Méditation au plancton
Écoutez le silence et portez votre attention sur les voix de la mer. Au loin, vous entendez le bruit des bulles qui remontent depuis les profondeurs, laissez-les prendre place en vous. Concentrez-vous sur vos cils, longs filaments au-devant de vous, regardez-les bouger avec le courant, vous êtes dans l’eau, détaché de la pesanteur, vous flottez. Au-dessus de vous, le soleil jette ses rayons scintillants, il vous réchauffe, plus rien ne vous écrase. Laissez-vous aller, faites le vide et débarrassez-vous des nuisances extérieures.

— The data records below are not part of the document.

(** C6, counterexample.  For a new alien ([life = 0], [wobblePhase = 0]) the
    source adds [sin(0) * 40 * dt = 0] to [y]: the drift is taken from the
    age before the increment.  Advancing the age first would add
    [sin(0.088) * 40 * dt > 0]. *)
Lemma C6_counterexample_age_first :
  y (advance Sample.dt Sample.wobbler)
  <> y (advance_age_first Sample.dt Sample.wobbler).
Proof.
  unfold advance, advance_age_first, Sample.wobbler, Sample.dt.
  cbn [type x y radius speed wobblePhase life scored].
  replace ((0 * 2 + 0) * 2.2) with 0 by lra. rewrite sin_0.
  assert (Hs : 0 < sin (((0 + 0.02) * 2 + 0) * 2.2)).
  { apply sin_gt_0; [lra |]. pose proof PI2_3_2. lra. }
  intros H. nra.
Qed.

(** C6, as amended.  For an alien, an iteration of the loop adds
    [sin((life * 2 + wobblePhase) * 2.2) * 40 * dt] to [y], with [life] the age
    before this tick's increment, and then sets [life] to [life + dt]; the
    drift accumulates in [y] from tick to tick; [wobblePhase] does not
    change; pass-scoring leaves [y] and [life] as the advance set them. *)
Theorem C6_alien_drift :
  forall (dt : R) (o : Obstacle),
    type o = alien ->
    y (advance dt o) = y o + sin ((life o * 2 + wobblePhase o) * 2.2) * 40 * dt
    /\ life (advance dt o) = life o + dt
    /\ wobblePhase (advance dt o) = wobblePhase o
    /\ (forall dt2 : R,
          y (advance dt2 (advance dt o))
          = y o + sin ((life o * 2 + wobblePhase o) * 2.2) * 40 * dt
            + sin (((life o + dt) * 2 + wobblePhase o) * 2.2) * 40 * dt2)
    /\ (forall p : Player,
          y (moved dt p o) = y (advance dt o)
          /\ life (moved dt p o) = life (advance dt o)).
Proof.
  intros dt o Ht.
  assert (H1 : advance dt o
               = mkObstacle alien (x o - speed o * dt)
                   (y o + sin ((life o * 2 + wobblePhase o) * 2.2) * 40 * dt)
                   (radius o) (speed o) (wobblePhase o) (life o + dt) (scored o)).
  { unfold advance. rewrite Ht. reflexivity. }
  repeat apply conj.
  - rewrite H1. reflexivity.
  - rewrite H1. reflexivity.
  - rewrite H1. reflexivity.
  - intros dt2. rewrite H1. unfold advance.
    cbn [type x y radius speed wobblePhase life scored]. reflexivity.
  - intros p. unfold moved. destruct (passes p (advance dt o)); split; reflexivity.
Qed.

(** C6, at the sample alien: its first tick leaves [y] at 100 and sets
    [life] to [dt]. *)
Lemma C6_witness_wobbler :
  y (advance Sample.dt Sample.wobbler)
  = 100 + sin ((0 * 2 + 0) * 2.2) * 40 * Sample.dt
  /\ life (advance Sample.dt Sample.wobbler) = 0 + Sample.dt.
Proof.
  destruct (C6_alien_drift Sample.dt Sample.wobbler) as (H1 & H2 & _).
  - reflexivity.
  - split; [exact H1 | exact H2].
Defined.

(** C7, counterexample.  In a round started before any key or canvas press
    (the Start button was clicked), speech is not yet allowed: the tick in
    which [collider] hits ends the round, and [speak] returns at line 394
    without handing anything to the synthesiser.  No notification carrying
    the score is emitted. *)
Lemma C7_counterexample_no_gesture :
  exists st',
    tick Sample.dt Sample.rnd (silent_round [Sample.collider]) = Some st'
    /\ phase st' = GameOver
    /\ speechQueue st' = [].
Proof.
  destruct silent_crash as (st' & E & Hg & Hs & _ & _ & Hq).
  exists st'. split; [exact E |]. split; [| exact Hq].
  unfold phase. rewrite Hs, Hg. reflexivity.
Qed.
Lemma version_row_ok defs id now op vals :
  Forall (fun d => col_constraints d = []) defs ->
  row_ok (metadata ++ defs) (version_row id now op (map col_name defs) vals)
  = true.
Proof.
  intros Hplain. unfold row_ok. rewrite forallb_app.
  apply andb_true_intro. split.
  - destruct op; reflexivity.
  - apply forallb_forall. intros d Hd.
    rewrite List.Forall_forall in Hplain. rewrite (Hplain d Hd).
    destruct (get_In (col_name d) (version_row id now op (map col_name defs) vals))
      as [v ->]; [|reflexivity].
    unfold version_row, Js.keys. simpl. do 3 right.
    rewrite map_map. simpl. rewrite map_id. apply in_map, Hd.
Qed.

Lemma version_row_fresh h defs now op vals :
  Forall (fun d => col_constraints d = []) defs ->
  key_fresh (metadata ++ defs) (t_rows h)
    (version_row (next_key h "version_id") now op (map col_name defs) vals)
  = true.
Proof.
  intros Hplain. unfold key_fresh. rewrite forallb_app.
  apply andb_true_intro. split.
  - cbn [forallb metadata is_primary_key existsb col_constraints version_id
         version_created_at version_operation negb orb andb col_name].
    change (Js.get "version_id" (version_row _ _ _ _ _))
      with (Some (Js.Num (next_key h "version_id"))).
    now rewrite next_key_unused.
  - apply forallb_forall. intros d Hd.
    rewrite List.Forall_forall in Hplain.
    destruct (plain_not_key d (Hplain d Hd)) as [-> _]. reflexivity.
Qed.

Lemma advance_plain defs r seq :
  Forall (fun d => col_constraints d = []) defs -> advance defs r seq = seq.
Proof.
  induction 1 as [|d defs Hd _ IH]; simpl; [reflexivity|].
  destruct (plain_not_key d Hd) as [-> _]. exact IH.
Qed.

Lemma advance_version h defs now op vals :
  Forall (fun d => col_constraints d = []) defs ->
  advance (metadata ++ defs)
    (version_row (next_key h "version_id") now op (map col_name defs) vals)
    (t_seq h)
  = next_key h "version_id".
Proof.
  intros Hplain. unfold advance. rewrite fold_right_app.
  fold (advance defs (version_row (next_key h "version_id") now op
                        (map col_name defs) vals) (t_seq h)).
  rewrite (advance_plain _ _ _ Hplain).
  cbn [fold_right metadata is_primary_key existsb col_constraints version_id
       version_created_at version_operation orb col_name].
  change (Js.get "version_id" (version_row _ _ _ _ _))
    with (Some (Js.Num (next_key h "version_id"))).
  unfold next_key. lia.
Qed.

Lemma insert_row_version h names now op vals :
  history_layout h names ->
  Forall (fun k => ~ In k metadata_keys) names ->
  (forall k, In k (Js.keys vals) -> In k names) ->
  insert_row now h (("version_operation", Js.Str (operation_text op)) :: vals)
  = inr (recorded h now op names vals).
Proof.
  intros (defs & Hcols & Hnames & Hplain) Hapart Hsub.
  assert (Hvals : Forall (fun k => ~ In k metadata_keys) (Js.keys vals)).
  { rewrite List.Forall_forall in *. intros k Hk. apply Hapart, Hsub, Hk. }
  subst names. unfold insert_row, recorded. rewrite Hcols.
  rewrite (built_version_row h defs now op vals Hplain Hapart Hvals).
  rewrite version_row_ok, version_row_fresh by assumption.
  cbn [andb]. now rewrite advance_version.
Qed.

(** The store-level effect of [recordVersion]. *)
Lemma run_insert_version d hname h names op vals :
  tables d !! hname = Some h ->
  history_layout h names ->
  Forall (fun k => ~ In k metadata_keys) names ->
  (forall k, In k (Js.keys vals) -> In k names) ->
  run (InsertInto hname ("version_operation" :: Js.keys vals))
      (Js.Str (operation_text op) :: Js.values vals) d
  = inr (put_table hname (recorded h (current_timestamp d) op names vals) d).
Proof.
  intros Hh Hlay Hapart Hsub. unfold run, find_table. rewrite Hh.
  cbn [and_then].
  rewrite check_columns_ok; [|discriminate|].
  - cbn [and_then].
    change ("version_operation" :: Js.keys vals)
      with (Js.keys (("version_operation", Js.Str (operation_text op)) :: vals)).
    change (Js.Str (operation_text op) :: Js.values vals)
      with (Js.values (("version_operation", Js.Str (operation_text op)) :: vals)).
    rewrite bind_object. cbn [and_then].
    now rewrite (insert_row_version h names _ op vals Hlay Hapart Hsub).
  - intros k [<-|Hk].
    + destruct Hlay as (defs & Hcols & _). unfold column_names.
      rewrite Hcols, map_app. apply in_or_app. left. simpl. tauto.
    + destruct Hlay as (defs & Hcols & Hnames & _). unfold column_names.
      rewrite Hcols, map_app, Hnames. apply in_or_app. right. now apply Hsub.
Qed.

End Store.

(** ** What each prepared statement does *)

Section Statements.
Import Sqlite.

Lemma get_combine_map k (ks : list string) (f : string -> Js.value) :
  Js.get k (combine ks (map f ks))
  = if existsb (String.eqb k) ks then Some (f k) else None.
Proof.
  induction ks as [|k' ks IH]; simpl; [reflexivity|].
  destruct (String.eqb_spec k k'); simpl; [now subst | exact IH].
Qed.

(** [columns.map(col => values[col])] binds what the object holds. *)
Lemma get_bound_values k o :
  Js.get k (combine (Js.keys o)
              (map (fun col => default Js.Null (Js.get col o)) (Js.keys o)))
  = Js.get k o.
Proof.
  rewrite get_combine_map.
  destruct (existsb (String.eqb k) (Js.keys o)) eqn:E.
  - apply existsb_eqb_In, get_In in E as [v ->]. reflexivity.
  - apply existsb_eqb_not_In, get_not_In in E. now rewrite E.
Qed.

Lemma insert_row_ext now t a b :
  (forall k, Js.get k a = Js.get k b) ->
  insert_row now t a = insert_row now t b.
Proof.
  intros H. unfold insert_row.
  assert (E : map (fun c => (col_name c, stored_value now t c (Js.get (col_name c) a)))
                  (t_columns t)
              = map (fun c => (col_name c, stored_value now t c (Js.get (col_name c) b)))
                  (t_columns t)).
  { apply map_ext. intros c. now rewrite H. }
  now rewrite E.
Qed.

Lemma run_insert d tableName l vals :
  tables d !! tableName = Some l ->
  check_columns l (Js.keys vals) = inr tt ->
  run (InsertInto tableName (Js.keys vals))
      (map (fun col => default Js.Null (Js.get col vals)) (Js.keys vals)) d
  = and_then (insert_row (current_timestamp d) l vals)
             (fun l' => inr (put_table tableName l' d)).
Proof.
  intros Hl Hc. unfold run, find_table. rewrite Hl. cbn [and_then].
  rewrite Hc. cbn [and_then]. unfold bind_params.
  rewrite length_map, Nat.eqb_refl. cbn [and_then].
  rewrite (insert_row_ext (current_timestamp d) l _ vals);
    [reflexivity | intros k; apply get_bound_values].
Qed.

Lemma all_select d tableName l w :
  tables d !! tableName = Some l ->
  check_columns l (Js.keys w) = inr tt ->
  all (SelectAllFrom tableName (Js.keys w) None) (Js.values w) d
  = inr (List.filter (matches w) (t_rows l)).
Proof.
  intros Hl Hc. unfold all, find_table. rewrite Hl. cbn [and_then].
  rewrite Hc. cbn [and_then]. now rewrite bind_object.
Qed.

Lemma get_select d tableName l w :
  tables d !! tableName = Some l ->
  check_columns l (Js.keys w) = inr tt ->
  get (SelectAllFrom tableName (Js.keys w) None) (Js.values w) d
  = inr (List.find (matches w) (t_rows l)).
Proof.
  intros Hl Hc. unfold get. rewrite (all_select _ _ _ _ Hl Hc).
  cbn [and_then]. f_equal.
  induction (t_rows l) as [|r rows IH]; simpl; [reflexivity|].
  now destruct (matches w r).
Qed.

Lemma firstn_keys_values (a : Js.object) (rest : list Js.value) :
  firstn (length (Js.keys a)) (Js.values a ++ rest) = Js.values a /\
  skipn (length (Js.keys a)) (Js.values a ++ rest) = rest.
Proof.
  induction a as [|[k v] a [IH1 IH2]]; simpl; [easy|].
  split; [now f_equal | assumption].
Qed.

Lemma run_update d tableName l vals w :
  tables d !! tableName = Some l ->
  check_columns l (Js.keys vals) = inr tt ->
  check_columns l (Js.keys w) = inr tt ->
  run (UpdateSet tableName (Js.keys vals) (Js.keys w))
      (Js.values vals ++ Js.values w) d
  = and_then (update_rows l vals w)
             (fun l' => inr (put_table tableName l' d)).
Proof.
  intros Hl Hv Hw. unfold run, find_table. rewrite Hl. cbn [and_then].
  rewrite Hv, Hw. cbn [and_then].
  destruct (firstn_keys_values vals (Js.values w)) as [-> ->].
  now rewrite !bind_object.
Qed.

Lemma run_delete d tableName l w :
  tables d !! tableName = Some l ->
  check_columns l (Js.keys w) = inr tt ->
  run (DeleteFrom tableName (Js.keys w)) (Js.values w) d
  = inr (put_table tableName (delete_rows l w) d).
Proof.
  intros Hl Hw. unfold run, find_table. rewrite Hl. cbn [and_then].
  rewrite Hw. cbn [and_then]. now rewrite bind_object.
Qed.

Lemma find_matches_none w rows :
  List.find (matches w) rows = None <->
  (forall r, In r rows -> matches w r = false).
Proof.
  split.
  - intros H r Hr. exact (find_none _ _ H r Hr).
  - intros H. induction rows as [|r rows IH]; simpl; [reflexivity|].
    rewrite (H r (or_introl eq_refl)). apply IH. intros r' Hr'. apply H. now right.
Qed.

End Statements.

(** ** The engine *)

Section Engine.

Implicit Types (c : state) (l h : Sqlite.table).

Lemma bind_returns {A B} (m : M A) (k : A -> M B) c a c' :
  m c = (inr a, c') -> bind m k c = k a c'.
Proof. unfold bind. now intros ->. Qed.

Lemma bind_throws {A B} (m : M A) (k : A -> M B) c e c' :
  m c = (inl e, c') -> bind m k c = (inl e, c').
Proof. unfold bind. now intros ->. Qed.

Lemma registered_found c tableName :
  is_Some (versionedTables c !! tableName) ->
  exists vt, registered tableName c = (inr vt, c).
Proof.
  intros [vt Hvt]. exists vt. unfold registered, bind, this. now rewrite Hvt.
Qed.

Lemma registered_missing c tableName :
  versionedTables c !! tableName = None ->
  registered tableName c = (inl (NotRegistered tableName), c).
Proof. intros H. unfold registered, bind, this. now rewrite H. Qed.

Lemma sqlite_run_returns s params c d :
  Sqlite.run s params (sqlite c) = inr d ->
  sqlite_run s params c = (inr tt, with_sqlite d c).
Proof. unfold sqlite_run. now intros ->. Qed.

Lemma sqlite_get_returns s params c o :
  Sqlite.get s params (sqlite c) = inr o ->
  sqlite_get s params c = (inr o, c).
Proof. unfold sqlite_get. now intros ->. Qed.

(** The history relation and the live relation never share a name. *)
Lemma history_name_apart c tableName l h :
  versioned c tableName l h -> tableName <> history_name c tableName.
Proof.
  intros V E. pose proof (v_live _ _ _ _ V) as Hl.
  pose proof (v_history _ _ _ _ V) as Hh. rewrite <- E, Hl in Hh.
  injection Hh as ->.
  destruct (v_layout _ _ _ _ V) as (defs & Hcols & Hnames & _).
  unfold Sqlite.column_names in Hnames. rewrite Hcols in Hnames.
  apply (f_equal length) in Hnames.
  rewrite !length_map, length_app in Hnames. simpl in Hnames. lia.
Qed.

(** [recordVersion] appends one row and touches nothing else. *)
Lemma recordVersion_appends c tableName h names vals op :
  Sqlite.tables (sqlite c) !! history_name c tableName = Some h ->
  history_layout h names ->
  Forall (fun k => ~ In k metadata_keys) names ->
  (forall k, In k (Js.keys vals) -> In k names) ->
  recordVersion tableName vals op c
  = (inr tt,
     with_sqlite
       (Sqlite.put_table (history_name c tableName)
          (recorded h (Sqlite.current_timestamp (sqlite c)) op names vals)
          (sqlite c)) c).
Proof.
  intros Hh Hlay Hapart Hsub. unfold recordVersion, bind, this.
  apply sqlite_run_returns.
  now apply run_insert_version.
Qed.

Lemma get_built_row (cols : list Sqlite.column) (f : Sqlite.column -> Js.value) col :
  NoDup (map Sqlite.col_name cols) -> In col cols ->
  Js.get (Sqlite.col_name col) (map (fun x => (Sqlite.col_name x, f x)) cols)
  = Some (f col).
Proof.
  induction cols as [|c0 cols IH]; simpl; [tauto|].
  intros Hnd Hin. apply NoDup_cons in Hnd as [Hfresh Hnd].
  destruct Hin as [->|Hin]; [now rewrite String.eqb_refl|].
  destruct (String.eqb_spec (Sqlite.col_name col) (Sqlite.col_name c0)) as [E|_].
  - exfalso. apply Hfresh. rewrite <- E. apply list_elem_of_In, in_map, Hin.
  - now apply IH.
Qed.

Lemma get_version_attribute id now op names vals k :
  In k names -> ~ In k metadata_keys ->
  Js.get k (version_row id now op names vals)
  = Some (default Js.Null (Js.get k vals)).
Proof.
  intros Hin Hk. unfold version_row. cbn [Js.get].
  destruct (String.eqb_spec k "version_id") as [->|_];
    [exfalso; apply Hk; simpl; tauto|].
  destruct (String.eqb_spec k "version_created_at") as [->|_];
    [exfalso; apply Hk; simpl; tauto|].
  destruct (String.eqb_spec k "version_operation") as [->|_];
    [exfalso; apply Hk; simpl; tauto|].
  now apply get_tabulate.
Qed.

Lemma insert_row_inv now l a l' :
  Sqlite.insert_row now l a = inr l' ->
  Sqlite.t_rows l'
  = (Sqlite.t_rows l
     ++ [map (fun x => (Sqlite.col_name x,
                        Sqlite.stored_value now l x (Js.get (Sqlite.col_name x) a)))
             (Sqlite.t_columns l)])%list.
Proof.
  unfold Sqlite.insert_row. destruct (_ && _); [|discriminate].
  now intros [= <-].
Qed.

Lemma stored_supplied now l col v :
  (v = Js.Null -> Sqlite.is_primary_key col = false) ->
  Sqlite.stored_value now l col (Some v) = v.
Proof.
  intros H. unfold Sqlite.stored_value. destruct v; try reflexivity.
  now rewrite H.
Qed.

Lemma get_omit ks (o : Js.object) k :
  Js.get k (Js.omit ks o)
  = if existsb (String.eqb k) ks then None else Js.get k o.
Proof.
  induction o as [|[k0 v0] o IH]; cbn [Js.omit List.filter fst].
  - now destruct (existsb _ ks).
  - fold (Js.omit ks o).
    destruct (existsb (String.eqb k0) ks) eqn:E0; cbn [negb Js.get].
    + rewrite IH. destruct (String.eqb_spec k k0) as [->|_]; [|reflexivity].
      now rewrite E0.
    + rewrite IH. destruct (String.eqb_spec k k0) as [->|_]; [|reflexivity].
      now rewrite E0.
Qed.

A présent, votre corps s’allège et s’amenuise, vous ne pesez plus que le poids d’une minuscule goutte d’eau dans cet océan prodigieux. Vous n’avez jamais été aussi léger. Vous n’êtes plus qu’un minuscule corps gélatineux. Débarrassé de votre enveloppe, le silence des profondeurs vous absorbe, vous flottez dans un océan de bien-être. Vous êtes libre d’errer au hasard. Profitez de ce relâchement.
Maintenant, regardez autour de vous.
Vous êtes une foule dans ce monde liquide bercé de reflets. Chacun se déplace en suspension, abandonnés aux courants. Vos cils bougent légèrement et diffusent un léger filet de lumière. Tout est extrêmement lent, les bulles continuent de vous parvenir depuis les profondeurs, loin, très loin. Vous ne ressentez aucune inquiétude. Autour de vous, les organismes vivants ondoient comme un seul corps. Admirez la beauté de leur parade indolente. Cténophores, clytia, siphonophores, ils s’élèvent, passent au-dessus de vous en petites colonnes, ou dans de longs cortèges. Le paysage s’anime et se colore d’hallucinations lilliputiennes. Prismes lumineux, vagues iridescentes, une infinité de polypes et tentacules scintillent et vous éclairent, elles sont la lumière. Regardez, la perfection de cette faune qui s’agite et vie dans une corrélation déroutante. Elle ne se distingue pas de vous. Vous êtes un monde, un peuple peut-être, vous êtes le cœur de l’océan. Vous vous efforcez de recouvrir toute la surface de ce monde immergé, votre corps embrasse les abimes, vous êtes dans votre espace, votre sanctuaire. Laissez-vous bercer par le courant, laissez couler cette vague purifiante, acceptez-là comme votre guide, elle traverse toute la cellule de votre corps. Vous êtes l’oxygène de cet océan, berceau de la vie. Vous êtes plancton.
A présent, acceptez l’errance, accueillez la dérive.
Concentrez-vous sur les bulles qui remontent à la surface. Elles vous arrivent du centre de la mer. Vous entendez peut-être un souffle, au loin, des notes qui traversent les eaux et forment comme un chant, ne vous laissez pas distraire. Reprenez contact avec vos cils, regardez-les évoluer dans le courant. Regardez autour de vous. Tout est toujours incroyablement lent et feutré. Désormais, vous êtes si nombreux que votre corps gélatineux semble se fondre dans celui de votre voisin. Vous formez une nappe sous-marine aux reflets moutarde et légèrement vert. Vous êtes le corps de cette prairie immergée qui se déplace, par légers à-coups. Maintenant, le chant résonne de plus en plus fort autour de vous, jusqu’à faire trembler toute la cellule de votre corps, vous êtes suspendu à votre colonie, offert à la dérive. Le soleil s’éclipse brutalement et vous êtes désormais plongé dans l’obscurité la plus complète. Vous perdez tous vos repères et la flottaison devient impossible vous êtes rapidement entraîné vers le bas, aspiré comme par un fort courant contraire, vous n’avez pas le temps de saisir l’ampleur de cette déprise que, déjà vous êtes brusquement projeté vers le haut. Vous êtes littéralement propulsé dans un tourbillon assourdissant. Vous ne pouvez plus apercevoir vos cils, vous perdez la direction de la surface, l’infinité de vos corps gélatineux s’agrège violemment. Les prismes lumineux s’éteignent dans la violence du bouillon. Vous êtes dans une nuit liquide et tonitruante qui vient achever votre expédition contre une paroi sans âge, multitude de lames élastiques et recouverte de corne rêche. Vous êtes plancton flanqué aux fanons, acceptez la dérive, puis la digestion.